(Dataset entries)

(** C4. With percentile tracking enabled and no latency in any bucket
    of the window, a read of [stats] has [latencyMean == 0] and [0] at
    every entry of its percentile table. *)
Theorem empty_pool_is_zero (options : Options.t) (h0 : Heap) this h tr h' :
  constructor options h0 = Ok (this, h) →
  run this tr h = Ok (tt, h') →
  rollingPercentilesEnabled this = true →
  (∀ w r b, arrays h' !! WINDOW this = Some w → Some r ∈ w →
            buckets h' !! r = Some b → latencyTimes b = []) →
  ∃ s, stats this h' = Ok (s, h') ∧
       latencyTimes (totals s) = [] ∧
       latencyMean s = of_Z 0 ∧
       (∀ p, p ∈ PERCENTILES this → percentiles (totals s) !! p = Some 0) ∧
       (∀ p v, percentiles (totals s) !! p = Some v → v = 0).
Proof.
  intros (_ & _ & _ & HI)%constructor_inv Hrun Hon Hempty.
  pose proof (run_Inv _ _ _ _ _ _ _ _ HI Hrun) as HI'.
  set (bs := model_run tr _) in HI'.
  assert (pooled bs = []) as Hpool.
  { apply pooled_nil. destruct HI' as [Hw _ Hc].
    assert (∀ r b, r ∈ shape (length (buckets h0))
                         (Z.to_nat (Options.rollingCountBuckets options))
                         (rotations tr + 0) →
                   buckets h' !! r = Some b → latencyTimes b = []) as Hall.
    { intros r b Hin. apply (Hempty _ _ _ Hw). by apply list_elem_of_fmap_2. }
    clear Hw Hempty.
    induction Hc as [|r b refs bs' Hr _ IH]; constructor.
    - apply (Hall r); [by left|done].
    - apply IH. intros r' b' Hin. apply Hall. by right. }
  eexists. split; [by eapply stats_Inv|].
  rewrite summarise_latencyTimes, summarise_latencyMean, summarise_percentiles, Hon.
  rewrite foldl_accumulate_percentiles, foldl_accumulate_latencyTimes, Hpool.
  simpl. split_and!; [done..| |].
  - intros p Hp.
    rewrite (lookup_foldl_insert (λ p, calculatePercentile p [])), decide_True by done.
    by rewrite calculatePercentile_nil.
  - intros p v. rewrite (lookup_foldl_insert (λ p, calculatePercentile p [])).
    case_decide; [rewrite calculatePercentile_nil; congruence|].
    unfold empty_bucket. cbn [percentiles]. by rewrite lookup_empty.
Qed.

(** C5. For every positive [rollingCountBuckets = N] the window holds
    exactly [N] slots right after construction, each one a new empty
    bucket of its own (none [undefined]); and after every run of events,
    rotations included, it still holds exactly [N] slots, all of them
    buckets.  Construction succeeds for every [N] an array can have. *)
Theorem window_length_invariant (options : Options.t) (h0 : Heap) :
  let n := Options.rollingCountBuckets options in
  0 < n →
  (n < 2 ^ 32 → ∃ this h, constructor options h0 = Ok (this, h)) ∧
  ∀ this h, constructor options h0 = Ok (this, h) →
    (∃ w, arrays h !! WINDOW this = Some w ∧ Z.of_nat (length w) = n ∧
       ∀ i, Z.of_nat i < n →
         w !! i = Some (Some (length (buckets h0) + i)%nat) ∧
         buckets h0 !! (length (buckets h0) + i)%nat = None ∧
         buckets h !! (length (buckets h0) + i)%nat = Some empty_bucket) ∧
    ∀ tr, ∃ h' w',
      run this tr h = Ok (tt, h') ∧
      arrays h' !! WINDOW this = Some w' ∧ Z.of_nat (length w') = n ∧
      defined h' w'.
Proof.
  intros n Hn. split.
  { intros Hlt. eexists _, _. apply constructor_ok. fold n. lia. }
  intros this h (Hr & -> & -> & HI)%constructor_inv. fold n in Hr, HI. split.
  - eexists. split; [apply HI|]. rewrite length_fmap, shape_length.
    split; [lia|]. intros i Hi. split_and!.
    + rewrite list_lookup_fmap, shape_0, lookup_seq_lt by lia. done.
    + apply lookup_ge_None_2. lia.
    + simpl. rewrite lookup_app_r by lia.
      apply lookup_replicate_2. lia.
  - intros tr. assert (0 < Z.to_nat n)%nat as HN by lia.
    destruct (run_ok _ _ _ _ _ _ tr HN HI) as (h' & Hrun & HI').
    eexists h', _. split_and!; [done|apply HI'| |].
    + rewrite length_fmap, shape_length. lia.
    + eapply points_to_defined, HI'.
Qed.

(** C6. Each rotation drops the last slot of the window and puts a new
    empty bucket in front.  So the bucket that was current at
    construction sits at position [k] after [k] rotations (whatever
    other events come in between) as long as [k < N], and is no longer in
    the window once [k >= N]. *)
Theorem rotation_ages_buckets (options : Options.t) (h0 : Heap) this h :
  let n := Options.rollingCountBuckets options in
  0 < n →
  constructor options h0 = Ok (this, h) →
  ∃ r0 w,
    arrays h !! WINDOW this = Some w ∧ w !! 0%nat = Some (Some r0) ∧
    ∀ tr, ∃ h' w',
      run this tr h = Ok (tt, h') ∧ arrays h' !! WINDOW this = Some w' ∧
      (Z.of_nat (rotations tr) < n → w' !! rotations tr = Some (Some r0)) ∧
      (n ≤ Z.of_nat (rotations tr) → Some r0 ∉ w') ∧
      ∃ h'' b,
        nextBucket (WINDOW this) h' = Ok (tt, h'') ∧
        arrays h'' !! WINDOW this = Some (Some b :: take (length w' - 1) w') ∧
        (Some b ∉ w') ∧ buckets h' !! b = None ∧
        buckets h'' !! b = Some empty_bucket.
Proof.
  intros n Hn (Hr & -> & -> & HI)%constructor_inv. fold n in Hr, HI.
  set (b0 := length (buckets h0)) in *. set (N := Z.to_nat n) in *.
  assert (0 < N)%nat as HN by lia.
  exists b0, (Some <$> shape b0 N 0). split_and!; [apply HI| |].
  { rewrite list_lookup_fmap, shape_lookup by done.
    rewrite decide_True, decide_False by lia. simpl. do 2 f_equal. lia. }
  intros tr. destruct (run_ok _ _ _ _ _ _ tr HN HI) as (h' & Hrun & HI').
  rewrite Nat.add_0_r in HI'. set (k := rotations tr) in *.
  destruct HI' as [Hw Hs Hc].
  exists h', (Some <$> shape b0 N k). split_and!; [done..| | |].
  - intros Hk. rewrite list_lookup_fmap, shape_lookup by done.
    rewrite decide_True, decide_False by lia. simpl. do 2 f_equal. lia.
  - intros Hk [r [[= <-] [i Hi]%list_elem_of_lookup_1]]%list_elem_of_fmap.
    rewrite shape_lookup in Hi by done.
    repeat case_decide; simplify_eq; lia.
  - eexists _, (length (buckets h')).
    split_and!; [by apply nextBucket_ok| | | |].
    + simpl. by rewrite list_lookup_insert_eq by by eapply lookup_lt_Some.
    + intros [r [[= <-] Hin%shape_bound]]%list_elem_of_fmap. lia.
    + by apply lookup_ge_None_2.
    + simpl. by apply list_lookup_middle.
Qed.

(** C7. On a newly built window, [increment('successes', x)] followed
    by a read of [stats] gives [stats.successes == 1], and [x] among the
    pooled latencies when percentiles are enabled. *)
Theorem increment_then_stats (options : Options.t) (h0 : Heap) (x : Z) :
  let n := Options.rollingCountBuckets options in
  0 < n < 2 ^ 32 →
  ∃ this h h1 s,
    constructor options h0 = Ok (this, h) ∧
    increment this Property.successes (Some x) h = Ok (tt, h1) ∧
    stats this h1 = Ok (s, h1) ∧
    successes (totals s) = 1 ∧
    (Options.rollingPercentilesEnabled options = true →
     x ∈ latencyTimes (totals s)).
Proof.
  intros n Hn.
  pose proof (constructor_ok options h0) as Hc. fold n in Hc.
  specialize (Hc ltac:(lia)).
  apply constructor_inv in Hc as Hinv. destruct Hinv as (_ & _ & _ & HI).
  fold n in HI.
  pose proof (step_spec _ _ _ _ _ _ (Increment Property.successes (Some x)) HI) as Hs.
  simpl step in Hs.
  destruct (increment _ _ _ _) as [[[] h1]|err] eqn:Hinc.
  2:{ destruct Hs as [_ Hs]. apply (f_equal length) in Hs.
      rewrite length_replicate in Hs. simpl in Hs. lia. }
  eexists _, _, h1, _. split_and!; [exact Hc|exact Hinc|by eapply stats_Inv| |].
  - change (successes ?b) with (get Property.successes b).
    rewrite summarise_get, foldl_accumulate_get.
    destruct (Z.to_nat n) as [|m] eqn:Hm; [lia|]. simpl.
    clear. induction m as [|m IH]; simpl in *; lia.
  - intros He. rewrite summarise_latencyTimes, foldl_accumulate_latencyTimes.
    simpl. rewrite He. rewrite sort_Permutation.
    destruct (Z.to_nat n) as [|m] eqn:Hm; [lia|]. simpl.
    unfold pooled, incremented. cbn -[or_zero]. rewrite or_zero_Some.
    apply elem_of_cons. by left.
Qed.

* * *

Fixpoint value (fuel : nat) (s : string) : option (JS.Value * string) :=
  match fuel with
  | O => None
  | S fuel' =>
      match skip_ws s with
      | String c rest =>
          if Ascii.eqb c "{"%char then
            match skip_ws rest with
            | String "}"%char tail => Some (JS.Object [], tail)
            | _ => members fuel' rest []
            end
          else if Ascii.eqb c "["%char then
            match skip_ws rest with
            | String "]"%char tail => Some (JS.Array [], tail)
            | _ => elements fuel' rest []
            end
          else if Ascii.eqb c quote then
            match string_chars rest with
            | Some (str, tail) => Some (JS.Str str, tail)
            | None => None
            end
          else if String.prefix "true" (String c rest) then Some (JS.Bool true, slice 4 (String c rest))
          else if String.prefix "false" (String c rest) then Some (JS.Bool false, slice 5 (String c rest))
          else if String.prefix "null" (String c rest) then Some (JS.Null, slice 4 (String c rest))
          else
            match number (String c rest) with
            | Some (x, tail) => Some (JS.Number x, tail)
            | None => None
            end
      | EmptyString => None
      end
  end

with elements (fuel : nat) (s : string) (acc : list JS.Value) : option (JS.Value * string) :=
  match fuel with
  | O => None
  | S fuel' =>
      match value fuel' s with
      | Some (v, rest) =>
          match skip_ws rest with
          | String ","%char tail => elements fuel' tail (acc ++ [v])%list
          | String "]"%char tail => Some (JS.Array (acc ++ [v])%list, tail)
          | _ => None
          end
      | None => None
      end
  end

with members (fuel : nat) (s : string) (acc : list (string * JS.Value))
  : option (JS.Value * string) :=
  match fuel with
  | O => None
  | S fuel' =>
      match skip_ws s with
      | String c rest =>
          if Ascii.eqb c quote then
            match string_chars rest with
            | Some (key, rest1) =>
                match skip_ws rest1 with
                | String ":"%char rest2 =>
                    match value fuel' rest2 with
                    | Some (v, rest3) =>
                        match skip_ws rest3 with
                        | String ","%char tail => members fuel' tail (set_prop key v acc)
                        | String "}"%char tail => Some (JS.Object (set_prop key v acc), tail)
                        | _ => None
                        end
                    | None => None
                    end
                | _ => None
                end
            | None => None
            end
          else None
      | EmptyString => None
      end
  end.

What needs to be done
Where does the word "Hinc" appear in the records above? Return every line that holds it.

Reply to the task
  destruct (increment _ _ _ _) as [[[] h1]|err] eqn:Hinc.
  eexists _, _, h1, _. split_and!; [exact Hc|exact Hinc|by eapply stats_Inv| |].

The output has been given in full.